Although some Labour MPs spoke out against Mr Neil's referendum bill during Friday's four hour debate, no votes were recorded against it as 283 MPs voted in favour.
The bill, which is backed by the Conservative Party leadership, would create a legally-binding commitment to a referendum.
David Cameron has said he will seek to renegotiate the terms of the UK's membership of the European Union if he remains in power after the election, prior to holding a referendum in 2017.
The prime minister has argued the UK needs a "better deal" on issues such as immigration, welfare and financial regulation although he is under pressure from Tory MPs to spell out what powers he will seek to claw back and what he will do in the event of not getting the concessions he wants.
Opening the debate, the MP for Bromley and Chislehurst said his bill was "about choice".
"It's about giving the British people a choice of something that is fundamental to our constitutional arrangements and fundamental to our future," he told MPs.
Labour eurosceptic Kate Hoey, who believes her party should back a referendum, said: "I just do not understand how anyone can make a reasoned case for not supporting this bill."
Supporting the bill, Foreign Secretary Philip Hammond drew parallels with the referendum on Scottish independence held last month, saying it was right to give British people a say.
The European Union had "morphed from a common market into a putative superstate", he said.
"Ever closer union has led to ever greater disillusion," he said, adding that the issue needed to be settled "once and for all for the sake of Britain".
Conservative backbencher Peter Bone said that while he supported the bill, it had "no chance" of getting on the statute book because of the parliamentary timetable.

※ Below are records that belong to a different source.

(** C2 (amended). For every primary-channel build (the quality is not the
    alternate channel, the flavor is not a docker CLI flavor), once the
    download name is computed, if the cache path exists and forceReDownload
    is unset, [downloadAndExtractBuild] returns the cached path, downloads
    nothing and leaves the file system unchanged. It makes no network call
    at all when the name needs no metadata (a web runtime, the CLI flavor, a
    macOS host); for the other builds (desktop, not CLI, on Linux or Windows)
    the name computation is exactly one metadata query, for the commit, the
    platform name and the quality of the build, made before the cache check:
    the run adds that query and then the trace line of the cache hit. *)
Theorem downloadAndExtractBuild_cached (build : IBuild) (options : option bool)
    (st st1 : State FS) (buildName : string) :
  quality build <> VSCodiumInsider ->
  isDockerCliFlavor (flavor build) = false ->
  default false options = false ->
  getBuildDownloadName (stripped build) st = (inr buildName, st1) ->
  fs_exists (fs st1) (cachePath build buildName) = true ->
  let path := cachePath build buildName in
  let final := mkState (fs st1) (trace st1 ++ [LOGGER_trace (cachedMessage path)]) in
  let query :=
    "https://update.code.visualstudio.com/api/versions/commit:" +:+ commit build
    +:+ "/"
    +:+ getPlatformName (kindOf (runtime build) (quality build) (flavor build))
    +:+ "/" +:+ Quality_str (quality build) in
  downloadAndExtractBuild build options st = (inr (Some path), final)
  /\ fs final = fs st
  /\ downloads (trace final) = downloads (trace st)
  /\ (needsMetadata (stripped build) = false ->
      st1 = st /\ network_calls (trace final) = network_calls (trace st))
  /\ (needsMetadata (stripped build) = true ->
      trace final = trace st ++ [NetJsonGet query; LOGGER_trace (cachedMessage path)]
      /\ network_calls (trace final) = S (network_calls (trace st))).
Proof.
  intros Hq Hd Hforce Hname Hex path final query.
  pose proof (getBuildDownloadName_effects _ _ _ _ Hname) as [Hfs Hdl].
  split; [| split; [done | split; [| split]]].
  - unfold downloadAndExtractBuild. rewrite decide_False, Hd by done.
    rewrite (bind_run _ _ _ _ _ Hname). unfold bind at 1, exists_.
    fold path. unfold path at 1. rewrite Hex, Hforce. done.
  - unfold final. cbn [trace]. unfold downloads in *.
    rewrite List.filter_app. cbn. by rewrite app_nil_r.
  - intros Hn. destruct (getBuildDownloadName_static _ Hn) as [name Hstatic].
    rewrite Hstatic in Hname. injection Hname as -> ->. split; [done |].
    unfold final. cbn [trace]. unfold network_calls.
    rewrite List.filter_app. cbn. by rewrite app_nil_r.
  - intros Hn. pose proof (getBuildDownloadName_query _ _ _ _ Hn Hname) as Hst1.
    assert (Htrace : trace final
                     = trace st ++ [NetJsonGet query; LOGGER_trace (cachedMessage path)]).
    { unfold final. rewrite Hst1. cbn [trace]. by rewrite <- app_assoc. }
    split; [done |]. rewrite Htrace. unfold network_calls.
    rewrite List.filter_app, length_app. cbn. lia.
Qed.

End AcquisitionFacts.

Lemma downloadAndExtractVSCodium_windows_witness :
  let H := SimHost WindowsX64 X64 in
  let W := SimWorld offline offline fileOnline in
  let st := mkState ([] : SimFS) [] in
  (@platform H = WindowsX64 \/ @platform H = WindowsArm)
  /\ is_Some (assets aVSCodiumBuild)
  /\ @downloadAndExtractVSCodium SimFS H SimFileSystem W aVSCodiumBuild None st
     = (inl (Error "No VSCodium asset found for current platform (5) in build 1.85.0.23343"),
        st).
Proof.
  intros H W st. split; [by left |]. split; [by eexists |].
  exact (proj1 (@downloadAndExtractVSCodium_windows SimFS H SimFileSystem W
                  aVSCodiumBuild None st (or_introl eq_refl))).
Defined.

(** C10, as stated, fails for a build without an asset map, such as the
    builds the discovery query yields: on a Windows host it is rejected with
    the missing-assets error, not with the no-asset error. *)
Lemma downloadAndExtractVSCodium_windows_counterexample :
  let H := SimHost WindowsX64 X64 in
  let W := SimWorld offline offline fileOnline in
  let st := mkState ([] : SimFS) [] in
  let build := buildOf DesktopLocal "abcdef" VSCodiumInsider Default None None in
  @platform H = WindowsX64
  /\ @downloadAndExtractVSCodium SimFS H SimFileSystem W build None st
     = (inl (Error "VSCodium build undefined (commit abcdef) is missing assets map."), st)
  /\ @downloadAndExtractVSCodium SimFS H SimFileSystem W build None st
     <> (inl (@noAssetError H build), st).
Proof. cbv zeta. split; [reflexivity |]. split; [reflexivity | discriminate]. Qed.

Lemma downloadAndExtractBuild_cached_witness :
  let H := SimHost MacOSX64 X64 in
  let W := SimWorld offline offline offline in
  let st := mkState cachedMacFS [] in
  @fs_exists SimFS SimFileSystem cachedMacFS "/builds/c0ffee/VSCode-darwin.zip" = true
  /\ @downloadAndExtractBuild SimFS H SimFileSystem W aStableBuild None st
     = (inr (Some "/builds/c0ffee/VSCode-darwin.zip"),
        mkState cachedMacFS
          [LOGGER_trace "[build] using /builds/c0ffee/VSCode-darwin.zip for the next build to try"])
  /\ network_calls
       (trace (snd (@downloadAndExtractBuild SimFS H SimFileSystem W aStableBuild None st)))
     = 0%nat
  /\ network_calls
       (trace (snd (@downloadAndExtractBuild SimFS (SimHost LinuxX64 X64) SimFileSystem
                      (SimWorld metaOnline offline offline) aStableBuild None
                      (mkState cachedFS []))))
     = 1%nat.
Proof.
  intros H W st. split; [reflexivity |].
  pose proof (@downloadAndExtractBuild_cached SimFS H SimFileSystem W aStableBuild None
                st st "VSCode-darwin.zip" ltac:(discriminate) eq_refl eq_refl eq_refl eq_refl)
    as (Hrun & _ & _ & Hnet & _).
  split; [exact Hrun |]. split.
  - rewrite Hrun. exact (proj2 (Hnet eq_refl)).
  - pose proof (@downloadAndExtractBuild_cached SimFS (SimHost LinuxX64 X64) SimFileSystem
                  (SimWorld metaOnline offline offline) aStableBuild None
                  (mkState cachedFS [])
                  (mkState cachedFS
                     [NetJsonGet "https://update.code.visualstudio.com/api/versions/commit:c0ffee/linux-x64/stable"])
                  "code-stable-x64-1700000000.tar.gz"
                  ltac:(discriminate) eq_refl eq_refl eq_refl eq_refl)
      as (Hrun' & _ & _ & _ & Hquery).
    rewrite Hrun'. exact (proj2 (Hquery eq_refl)).
Defined.

(** C2, as stated, fails for a desktop build on a Linux host: the cache path
    exists and forceReDownload is unset, the cached path is returned, but
    only after one [jsonGet] of the metadata, which the download name is
    taken from. *)
Lemma downloadAndExtractBuild_cached_counterexample :
  let H := SimHost LinuxX64 X64 in
  let W := SimWorld metaOnline offline offline in
  let st := mkState cachedFS [] in
  let path := "/builds/c0ffee/code-stable-x64-1700000000.tar.gz" in
  let run := @downloadAndExtractBuild SimFS H SimFileSystem W aStableBuild None st in
  quality aStableBuild <> VSCodiumInsider
  /\ @isDockerCliFlavor H (flavor aStableBuild) = false
  /\ @fs_exists SimFS SimFileSystem cachedFS path = true
  /\ run = (inr (Some path),
            mkState cachedFS
              [NetJsonGet "https://update.code.visualstudio.com/api/versions/commit:c0ffee/linux-x64/stable";
               LOGGER_trace "[build] using /builds/c0ffee/code-stable-x64-1700000000.tar.gz for the next build to try"])
  /\ network_calls (trace (snd run)) = 1%nat.
Proof. cbv zeta. split; [discriminate |]. repeat split; reflexivity. Qed.

Section IntegrityFacts.
Context {FS : Type} `{!Host} `{!FileSystem FS} `{!World FS}.

(** The message of the integrity error names the expected and the computed
    checksum. *)
Lemma integrityError_names (expected computed : string) :
  exists message,
    integrityError expected computed = Error message
    /\ includes message expected = true
    /\ includes message computed = true.
Proof.
  eexists. split; [reflexivity |]. split.
  - rewrite <- (String_append_assoc _ " expected SHA256 checksum (").
    rewrite <- (String_append_assoc _ (chalk_red _ +:+ _)).
    rewrite <- (String_append_assoc (chalk_gray _)).
    apply includes_middle.
  - rewrite <- (String_append_assoc _ ") does not match with download (").
    rewrite <- (String_append_assoc _ (_ +:+ ") does not match with download (")).
    rewrite <- (String_append_assoc _ (_ +:+ _ +:+ ") does not match with download (")).
    rewrite <- (String_append_assoc _ (_ +:+ _ +:+ _ +:+ ") does not match with download (")).
    rewrite <- (String_append_assoc (chalk_gray _)).
    apply includes_middle.
Qed.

And while backing a referendum, former Conservative minister Damian Green said it would be a mistake for the UK to leave the EU.
He said: "The rest of the world would first of all be completely bemused that here was an advanced prosperous democracy telling 27 friendly democratic neighbour countries that we no longer want to act with you, we can no longer be in an organisation with you."
'Smoke and mirrors'
For Labour, shadow foreign secretary Douglas Alexander said holding an EU referendum on an "arbitrary date", which "puts jobs and investment at risk", was not in the national interest.
Instead, he said a future Labour government would legislate so more powers could not be transferred from Britain to the EU without an in/out referendum.
Former Conservative Douglas Carswell, who recently became UKIP's first elected MP, said he supported the bill but criticised what he said was the prime minister's "smoke and mirrors" approach to European renegotiation.
"The game plan was to secure the illusion of a new deal in the hope that others would vote to stay in. It's all about not changing," he said. "It's once I realised that that I did something about it."
Labour MPs largely stayed away from the second reading debate, giving Conservatives an opportunity to air their concerns over a range of European matters, including the UK's adherence to the European Arrest Warrant amid reported Cabinet tensions over its future.
Amid reports of a likely rebellion on the issue, Conservative MP Graham Brady, who chairs the backbench 1922 Committee, said he would press for the government to opt out of the warrant ahead of a decision next month.
"We should not be ceding powers to the European institutions," he told Radio 4's World at One.
With a general election just over six months away, Mr Neill's bill could go the same way as James Wharton's proposed legislation on the same subject earlier this year.
This bill passed the Commons but was dropped after becoming stalled in the Lords - amid Conservative accusations of Labour and Lib Dem filibustering.
Mr Wharton told the BBC that if the bill is not fundamentally amended if could become law this time around without being approved by peers through the use of the Parliament Act.
The Lib Dems say there is no need for the referendum bill because a law passed in 2011 guarantees a vote in the event of a new treaty or change to an existing treaty resulting in a shift of powers.